*** Provided information Section Begins ***
(** *** Rounds: entries appended at one time, flushed at another *)

Abbreviation Round := (Z * Z * list WalEntry)%type.
Fixpoint log_rounds (rounds : list Round) : ST (WalManager D) PacyteError unit :=
  match rounds with
  | [] => sret tt
  | (t, t', l) :: rounds => run! append_all t l in run! flush NoGuard t' in log_rounds rounds
  end.
(** All records of a flush carry the number of the last entry. *)
Fixpoint encode_rounds (lsn : Z) (rounds : list Round) : string + list Z :=
  match rounds with
  | [] => inr []
  | (_, t', l) :: rounds =>
      match encode_entries t' (lsn + Z.of_nat (length l)) l, encode_rounds (lsn + Z.of_nat (length l)) rounds with
      | inr b, inr bs => inr (b ++ bs)
      | inl err, _ => inl err
      | _, inl err => inl err
      end
  end.
Fixpoint rounds_fit (lsn : Z) (rounds : list Round) : Prop :=
  match rounds with
  | [] => True
  | (_, t', l) :: rounds => records_fit t' (lsn + Z.of_nat (length l)) l /\ rounds_fit (lsn + Z.of_nat (length l)) rounds
  end.
Definition entries_of (rounds : list Round) : list WalEntry := concat (map snd rounds).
*** Provided information Section Ends ***
# Task item:
With nothing added or dropped, write out the listing again.

# Answer to this task:
(** *** Rounds: entries appended at one time, flushed at another *)

Abbreviation Round := (Z * Z * list WalEntry)%type.
Fixpoint log_rounds (rounds : list Round) : ST (WalManager D) PacyteError unit :=
  match rounds with
  | [] => sret tt
  | (t, t', l) :: rounds => run! append_all t l in run! flush NoGuard t' in log_rounds rounds
  end.
(** All records of a flush carry the number of the last entry. *)
Fixpoint encode_rounds (lsn : Z) (rounds : list Round) : string + list Z :=
  match rounds with
  | [] => inr []
  | (_, t', l) :: rounds =>
      match encode_entries t' (lsn + Z.of_nat (length l)) l, encode_rounds (lsn + Z.of_nat (length l)) rounds with
      | inr b, inr bs => inr (b ++ bs)
      | inl err, _ => inl err
      | _, inl err => inl err
      end
  end.
Fixpoint rounds_fit (lsn : Z) (rounds : list Round) : Prop :=
  match rounds with
  | [] => True
  | (_, t', l) :: rounds => records_fit t' (lsn + Z.of_nat (length l)) l /\ rounds_fit (lsn + Z.of_nat (length l)) rounds
  end.
Definition entries_of (rounds : list Round) : list WalEntry := concat (map snd rounds).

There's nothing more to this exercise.